Kretschmann kritisiert CDU-Ideen: "Das machen wir schon" - Kretschmanns Abschied: Wer gewinnt das Duell zwischen Grünen und CDU?
Baden-Württembergs langjähriger Ministerpräsident Winfried Kretschmann hat die Wahlkampagne seines CDU-Herausforderers im Vorfeld der Landtagswahl am Sonntag als ideenlos abgetan. Die Abstimmung wird über seinen Nachfolger nach 13 Jahren im Amt entscheiden – Umfragen zeigen ein Kopf-an-Kopf-Rennen zwischen Grünen und CDU, die jeweils bei 28 Prozent liegen.
Die politische Landschaft in Baden-Württemberg hat sich seit Kretschmanns Amtsantritt 2011 grundlegend verändert. Vor seiner Wahl dominierte die CDU fast sechs Jahrzehnte lang die Politik des Landes und gewann jede Landtagswahl seit 1952 – oft mit absoluter Mehrheit. Die Grünen, die erst 1983 in den Landtag einzogen, kämpften lange mit wechselhaften Ergebnissen, bis sie 2016 die CDU als stärkste Kraft überholten.
Kretschmann wirft dem CDU-Kandidaten Manuel Hagel vor, alte Ideen aufzuwärmen. Dessen Schwerpunkte wie KI, Mobilität, Photonik, Robotik und Verteidigung spiegelten lediglich bestehende Regierungsinitiativen wider, so der Ministerpräsident. Selbst Hagels Pläne für einen Sicherheitsrat und ein Wirtschaftsexpertengremium existierten bereits unter anderen Namen.

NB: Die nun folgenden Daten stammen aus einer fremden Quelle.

(* ===== verification/CompletionFacts.v ===== *)
(** * CompletionFacts: what the end of a step adds to its run

    The coordinator of Completion leaves every existing run, step, attempt and event alone, adds
    steps of the next stages with keys that were free, announces each in the outbox, and changes the
    run only by its methods. So it is a [CompletionHook] of the step store. The last section says which
    steps it adds, and that a run it leaves open has work left. *)

From Stdlib Require Import SpecFloat String.
From S2P Require Import Prelude Errors PyTime PyData Run Tables RunFacts Step StepFacts Policy.
From S2P Require Import Workflow StepStore StepStoreFacts Repositories Completion.

(** ** Inversion of the hook's calls *)

Lemma on_rows_ok_inv {A} (m : M Db A) h h' a : on_rows m h = (h', Ok a) ->
  m (hk_db h) = (hk_db h', Ok a) /\ hk_run h' = hk_run h.
Proof. unfold on_rows. destruct (m (hk_db h)) as [d r]. intros. by simplify_eq. Qed.

Lemma on_run_ok_inv m h h' a : on_run m h = (h', Ok a) ->
  m (hk_run h) = (hk_run h', Ok a) /\ hk_db h' = hk_db h.
Proof. unfold on_run. destruct (m (hk_run h)) as [d r]. intros. by simplify_eq. Qed.

Lemma the_run_ok_inv h h' r : the_run h = (h', Ok r) -> h' = h /\ r = hk_run h.
Proof. unfold the_run. intros. by simplify_eq. Qed.

Lemma the_db_ok_inv h h' d : the_db h = (h', Ok d) -> h' = h /\ d = hk_db h.
Proof. unfold the_db. intros. by simplify_eq. Qed.

(** ** What calls keep of the tables *)

Definition same_response (r r' : ResponseRun) : Prop :=
  rp_id r' = rp_id r /\ rp_tenant_id r' = rp_tenant_id r /\ rp_conversation_id r' = rp_conversation_id r /\
  rp_message_id r' = rp_message_id r.

(** Messages are keyed, and a key of a conversation names one message. *)
Definition messages_ok (rows : gmap Z Message) : Prop :=
  (forall i m, rows !! i = Some m -> ms_id m = i) /\
  (forall i j a b, rows !! i = Some a -> rows !! j = Some b -> same_message_key a b = true -> i = j).

(** Messages and the messages of the outbox stay as they are; response runs keep their identity,
    conversations their owner. *)
Record tables_keep (t t' : Tables) : Prop := {
  tk_messages i m : tb_messages t !! i = Some m -> tb_messages t' !! i = Some m;
  tk_unique : messages_ok (tb_messages t) -> messages_ok (tb_messages t');
  tk_responses i : match tb_responses t !! i, tb_responses t' !! i with
                   | Some r, Some r' => same_response r r'
                   | None, None => True
                   | _, _ => False
                   end;
  tk_outbox i e : tb_outbox t !! i = Some e -> exists e', tb_outbox t' !! i = Some e' /\ ob_message e' = ob_message e;
  tk_owner i c : tb_conversations t !! i = Some c -> exists c', tb_conversations t' !! i = Some c' /\
    cv_tenant_id c' = cv_tenant_id c /\ cv_user_id c' = cv_user_id c
}.

Lemma same_responses_refl (m : gmap Z ResponseRun) i : match m !! i, m !! i with
  | Some r, Some r' => same_response r r' | None, None => True | _, _ => False end.
Proof. by destruct (m !! i). Qed.

#[export] Instance tables_keep_preorder : PreOrder tables_keep.
Proof.
  split.
  - intros t. split; try done; [intros i; apply same_responses_refl|eauto|eauto].
  - intros a b c [A1 A2 A3 A4 A5] [B1 B2 B3 B4 B5]. split; auto.
    + intros i. specialize (A3 i). specialize (B3 i).
      destruct (tb_responses a !! i), (tb_responses b !! i), (tb_responses c !! i); try done.
      unfold same_response in *. intuition congruence.
    + intros i x (y & Hy & Y1)%A4. apply B4 in Hy as (z & Hz & Z1). exists z. split; [done|congruence].
    + intros i x (y & Hy & Y1 & Y2)%A5. apply B5 in Hy as (z & Hz & Z1 & Z2). exists z. ksplit; congruence.
Qed.

Lemma same_message_key_sym a b : same_message_key a b = same_message_key b a.
Proof.
  unfold same_message_key. rewrite (Z.eqb_sym (ms_tenant_id a)), (Z.eqb_sym (ms_conversation_id a)).
  destruct (ms_idempotency_key a) as [k|], (ms_idempotency_key b) as [l|]; simpl; rewrite ?andb_false_r; try done.
  f_equal. apply eq_true_iff_eq. rewrite !bool_decide_eq_true. naive_solver.
Qed.

Lemma message_insert_ok m rows : message_conflict m rows = false -> messages_ok rows ->
  rows !! ms_id m = None /\ messages_ok (<[ms_id m := m]> rows).
Proof.
  intros Hc [K U]. unfold message_conflict in Hc. bools.
  assert (rows !! ms_id m = None) as Hn by (by apply eq_None_not_Some).
  assert (forall i x, rows !! i = Some x -> same_message_key x m = false) as Hx.
  { intros i x Hi. match goal with Hx : existsb _ _ = false |- _ => by apply (existsb_values_false _ _ _ _ Hx Hi) end. }
  split; [done|]. split.
  - intros i x [[<- <-]|[_ Hi]]%lookup_insert_Some; [done|by apply K].
  - intros i j a b [[<- <-]|[Ni Hi]]%lookup_insert_Some [[<- <-]|[Nj Hj]]%lookup_insert_Some He; try done.
    + rewrite same_message_key_sym, (Hx j b Hj) in He. done.
    + rewrite (Hx i a Hi) in He. done.
    + by apply (U i j a b).
Qed.

(** ** Rows that a quiet call leaves alone *)

Record same_base (d d' : Db) : Prop := {
  sb_runs : db_runs d' = db_runs d;
  sb_steps : db_steps d' = db_steps d;
  sb_attempts : db_attempts d' = db_attempts d;
  sb_events : db_events d' = db_events d;
  sb_outbox : tb_outbox (db_tables d') = tb_outbox (db_tables d);
  sb_created : tb_created (db_tables d') = tb_created (db_tables d);
  sb_keep : tables_keep (db_tables d) (db_tables d')
}.

#[export] Instance same_base_preorder : PreOrder same_base.
Proof. split; [by intros d|]. intros a b c [] []. split; try congruence. by etransitivity. Qed.

Definition quiet {A} (m : M Hk A) : Prop := forall h h' a, m h = (h', Ok a) ->
  same_base (hk_db h) (hk_db h') /\ hk_run h' = hk_run h.

Section Quiet.
Lemma quiet_ret {A} (a : A) : quiet (mret a).
Proof. intros h h' b H. unfold mret, M_ret in H. by simplify_eq. Qed.
Lemma quiet_lift {A} (r : res A) : quiet (lift r).
Proof. intros h h' b H. unfold lift in H. by simplify_eq. Qed.
Lemma quiet_raise {A} e : quiet (raise (A := A) e).
Proof. intros h h' b H. discriminate. Qed.
Lemma quiet_raise_if b e : quiet (raise_if b e).
Proof. intros h h' x H. apply raise_if_ok_inv in H as [_ ->]. done. Qed.
Lemma quiet_ask {A} (f : nat -> A) : quiet (ask f).
Proof. intros h h' x H. unfold ask in H. by simplify_eq. Qed.
Lemma quiet_run : quiet the_run.
Proof. intros h h' x [-> _]%the_run_ok_inv. done. Qed.
Lemma quiet_db : quiet the_db.
Proof. intros h h' x [-> _]%the_db_ok_inv. done. Qed.

Lemma quiet_bind {A B} (m : M Hk A) (k : A -> M Hk B) : quiet m -> (forall a, quiet (k a)) -> quiet (m ≫= k).
Proof.
  intros Hm Hk h h' b H. apply bind_ok_inv in H as (h1 & a & E1 & E2).
  apply Hm in E1 as [E1 R1]. apply Hk in E2 as [E2 R2]. split; [by etransitivity|congruence].
Qed.

Lemma quiet_each {A} (body : A -> M Hk unit) l : (forall x, quiet (body x)) -> quiet (each body l).
Proof. intros Hb. induction l; simpl; [apply quiet_ret|]. apply quiet_bind; auto. Qed.

Lemma quiet_collect {A B} (body : A -> M Hk B) l : (forall x, quiet (body x)) -> quiet (collect body l).
Proof.
  intros Hb. induction l; simpl; [apply quiet_ret|]. apply quiet_bind; [done|]. intros y.
  apply quiet_bind; [done|]. intros. apply quiet_ret.
Qed.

Die Grünen unterstützen Cem Özdemir, den ehemaligen Bundeslandwirtschaftsminister, als Kretschmanns Nachfolger. Der Amtsinhaber betont, Özdemirs Erfahrung und politische Tiefe machten ihn zum überzeugenderen Kandidaten – im Gegensatz zu Hagels Wahlkampf, den er als eine Ansammlung von Schlagworten ohne Inhalt bezeichnet.
Die Wahl am Sonntag markiert das Ende von Kretschmanns dreijähriger Amtszeit. Bei einem engem Rennen zwischen den beiden großen Parteien wird das Ergebnis zeigen, ob die Grünen ihre Vorherrschaft behalten oder die CDU die Dominanz zurückerobert. Die Entscheidung hängt davon ab, welche Zukunftsvision die Wähler überzeugt.